[Stored items from a collection]

BEGIN

(** Decomposes a budget goal: the one call that counts is found by trying,
    at each bind, whether what comes first leaves the counter alone. *)
Ltac budget :=
  repeat first
    [ apply analyze_within_model_calls
    | apply get_doctors_within_http_calls
    | apply within_keeps; solve [frame]
    | apply within_bind_rest; [solve [frame] | intro]
    | apply within_bind_first; [ | intro; solve [frame] ]
    | match goal with
      | |- within _ _ (if ?b then _ else _) => destruct b
      | |- within _ _ (match ?x with _ => _ end) => destruct x
      end ].

(** X19.  One run of the script calls the model at most 3 times and the
    places API at most once, in either branch and on every outcome. *)
Theorem main_call_budget (ui : session) (w : world) :
  model_calls w <= model_calls (snd (main ui w)) <= model_calls w + 3
  /\ http_calls w <= http_calls (snd (main ui w)) <= http_calls w + 1.
Proof.
  assert (Hm : within model_calls MAX_RETRIES (main ui))
    by (unfold main, Image_open; cbv zeta; budget).
  assert (Hh : within http_calls 1 (main ui))
    by (unfold main, Image_open; cbv zeta; budget).
  split; [apply Hm | apply Hh].
Qed.

(** ** End to end *)

Lemma request_text s : request (CText s) (lit "text") = Single (prompt ++ nl ++ nl ++ s).
Proof.
  unfold request. destruct (decide (lit "text" = lit "image")) as [H|];
    [vm_compute in H; discriminate | reflexivity].
Qed.

Lemma request_image i : request (CImage i) (lit "image") = Parts prompt (CImage i).
Proof.
  unfold request. destruct (decide (lit "image" = lit "image")); done.
Qed.

(** X20.  A PDF run that goes well, with no location: the model is sent the
    prompt, a blank line and the text of all pages in order, once; its
    answer is shown under the results heading; the run returns, and the
    temporary files are as before. *)
Theorem main_pdf_success
  (ui : session) (w : world) (data : bytes) (pages : list page)
  (ts : list str) (answer : str) :
  ui_file_type ui <> lit "Image" ->
  ui_uploaded_file ui = Some data ->
  ui_button ui = true ->
  ui_location ui = [] ->
  pdf_reader w data = Ret pages ->
  extract_text <$> pages = Ret <$> ts ->
  model_api w (model_calls w) (Single (prompt ++ nl ++ nl ++ concat ts))
  = Ret answer ->
  fst (main ui w) = Ret tt
  /\ trace (snd (main ui w))
     = trace w
       ++ [EvTitle (lit "HEALTH DIAGNOSIS");
           EvWrite (Some (lit "Upload a medical report (image or PDF) for AI-based analysis."));
           EvWrite (Some (lit "PDF uploaded successfully"));
           EvGenerate (Single (prompt ++ nl ++ nl ++ concat ts)) (Ret answer);
           EvSubheader (lit "Report Analysis Results:");
           EvWrite (Some answer)]
  /\ tmp_files (snd (main ui w)) = tmp_files w.
Proof.
  intros Htype Hup Hbutton Hloc Hreader Htexts Hmodel.
  pose proof (request_text (concat ts)) as Hreq.
  remember (Single (prompt ++ nl ++ nl ++ concat ts)) as p eqn:Hp. clear Hp.
  unfold main, NamedTemporaryFile_write, read_file, os_unlink.
  cbv zeta. run.
  destruct (decide (ui_file_type ui = lit "Image")); [done|].
  rewrite Hup, Hbutton, Hloc. simpl. rewrite lookup_insert_eq. simpl.
  match goal with
  | |- context [extract_text_from_pdf data ?w1] =>
      assert (Hx : extract_text_from_pdf data w1 = (Ret (concat ts), w1))
  end.
  { unfold extract_text_from_pdf. rewrite run_bind. unfold call. simpl.
    rewrite Hreader. apply (extract_pages_texts ts pages []). exact Htexts. }
  rewrite Hx. clear Hx. simpl.
  unfold analyze_medical_report, attempt_body. simpl. run.
  rewrite Hreq, Hmodel. simpl. rewrite lookup_insert_eq. simpl.
  rewrite <- !app_assoc. simpl.
  repeat split.
  apply delete_insert_id, not_elem_of_dom, is_fresh.
Qed.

END

Exercise directions:
Where a line of the entries above holds the word "Hreader", return that line.

Completed exercise:
  intros Htype Hup Hbutton Hloc Hreader Htexts Hmodel.
    rewrite Hreader. apply (extract_pages_texts ts pages []). exact Htexts. }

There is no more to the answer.